RECORDED DATA:

......

Record ndarray (A : Type) : Type := mk_ndarray {
  shape : list nat;
  data : list A
}.

Arguments mk_ndarray {A} shape data.
Arguments shape {A} n.
Arguments data {A} n.

Definition size_of (sh : list nat) : nat := fold_right Nat.mul 1%nat sh.

Definition ndim {A} (a : ndarray A) : nat := length (shape a).

(** [len(a)]: the first dimension; a 0-d array has no length. *)
Definition len {A} (a : ndarray A) : result nat :=
  match shape a with
  | [] => Raise TypeError
  | d :: _ => Ok d
  end.


Definition amap {A B} (f : A -> B) (a : ndarray A) : ndarray B :=
  mk_ndarray (shape a) (map f (data a)).

(** [a[i]] on the flat element sequence ([a.flat[i]]). *)
Definition item (a : ndarray fl) (i : nat) : fl := nth i (data a) NaN.

(** [a ** 2] *)
Definition square (a : ndarray fl) : ndarray fl := amap Float.square a.

(** Integer arrays: [a * k], [a - k], and the conversion to doubles that
    happens when an integer array enters floating-point code. *)
Definition mul_scalar (a : ndarray Z) (k : Z) : ndarray Z :=
  amap (fun z => (z * k)%Z) a.
Definition sub_scalar (a : ndarray Z) (k : Z) : ndarray Z :=
  amap (fun z => (z - k)%Z) a.
Definition as_float (a : ndarray Z) : ndarray fl := amap of_Z a.

(** Reductions over axis 0.  For shape [(d0, rest...)] the result has shape
    [rest] and element [j] reduces [a[0, j], a[1, j], ..., a[d0-1, j]];
    with [m] the size of [rest], [a[v, j]] is flat element [v * m + j]. *)
Definition column (d0 m : nat) (xs : list fl) (j : nat) : list fl :=
  map (fun v => nth (v * m + j)%nat xs NaN) (seq 0 d0).

(** [np.sum(a, axis=0)] *)
Definition sum_axis0 (a : ndarray fl) : result (ndarray fl) :=
  match shape a with
  | [] => Raise AxisError
  | d0 :: rest =>
      let m := size_of rest in
      Ok (mk_ndarray rest
            (map (fun j => Float.sum (column d0 m (data a) j)) (seq 0 m)))
  end.

(** [np.mean(a, axis=0)]: the sum over the axis divided by its length (an
    empty axis gives [0 / 0 = nan]). *)
Definition mean_axis0 (a : ndarray fl) : result (ndarray fl) :=
  match shape a with
  | [] => Raise AxisError
  | d0 :: rest =>
      let m := size_of rest in
      Ok (mk_ndarray rest
            (map (fun j => div (Float.sum (column d0 m (data a) j)) (of_nat d0))
                 (seq 0 m)))
  end.

(** [a.squeeze()]: axes of length one are removed. *)
Definition squeeze {A} (a : ndarray A) : ndarray A :=
  mk_ndarray (filter (fun d => negb (d =? 1)%nat) (shape a)) (data a).

(** Broadcasting of two shapes of equal rank. *)
Fixpoint broadcast_shape (s1 s2 : list nat) : option (list nat) :=
  match s1, s2 with
  | [], [] => Some []
  | a :: s1', b :: s2' =>
      match broadcast_shape s1' s2' with
      | None => None
      | Some r =>
          if (a =? b)%nat then Some (a :: r)
          else if (a =? 1)%nat then Some (b :: r)
          else if (b =? 1)%nat then Some (a :: r)
          else None
      end
  | _, _ => None
  end.

(** Shapes are aligned on the right: the shorter one gets leading ones. *)
Definition pad_shape (n : nat) (s : list nat) : list nat :=
  repeat 1%nat (n - length s) ++ s.

Definition row {A} (v m : nat) (xs : list A) : list A :=
  firstn m (skipn (v * m) xs).

(** Element-wise [f] over two broadcast operands of equal rank: an axis of
    length one is read at index 0 whatever the output index. *)
Fixpoint broadcast_data (f : fl -> fl -> fl) (s1 s2 : list nat)
    (d1 d2 : list fl) : list fl :=
  match s1, s2 with
  | a :: s1', b :: s2' =>
      let out := if (a =? 1)%nat then b else a in
      flat_map
        (fun v =>
           broadcast_data f s1' s2'
             (row (if (a =? 1)%nat then 0 else v) (size_of s1') d1)
             (row (if (b =? 1)%nat then 0 else v) (size_of s2') d2))
        (seq 0 out)
  | _, _ => [f (nth 0 d1 NaN) (nth 0 d2 NaN)]
  end.

(** [a / b] with broadcasting; incompatible shapes raise [ValueError]. *)
Definition divide (a b : ndarray fl) : result (ndarray fl) :=
  let n := Nat.max (ndim a) (ndim b) in
  let s1 := pad_shape n (shape a) in
  let s2 := pad_shape n (shape b) in
  match broadcast_shape s1 s2 with
  | None => Raise ValueError
  | Some sh => Ok (mk_ndarray sh (broadcast_data div s1 s2 (data a) (data b)))
  end.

......

AIM OF THE EXERCISE: The response must repeat exactly the lines from the top of the material through the line containing "(** [len(a)]: the", both included, with no other output.

SOLUTION TO THIS TASK:
Record ndarray (A : Type) : Type := mk_ndarray {
  shape : list nat;
  data : list A
}.

Arguments mk_ndarray {A} shape data.
Arguments shape {A} n.
Arguments data {A} n.

Definition size_of (sh : list nat) : nat := fold_right Nat.mul 1%nat sh.

Definition ndim {A} (a : ndarray A) : nat := length (shape a).

(** [len(a)]: the first dimension; a 0-d array has no length. *)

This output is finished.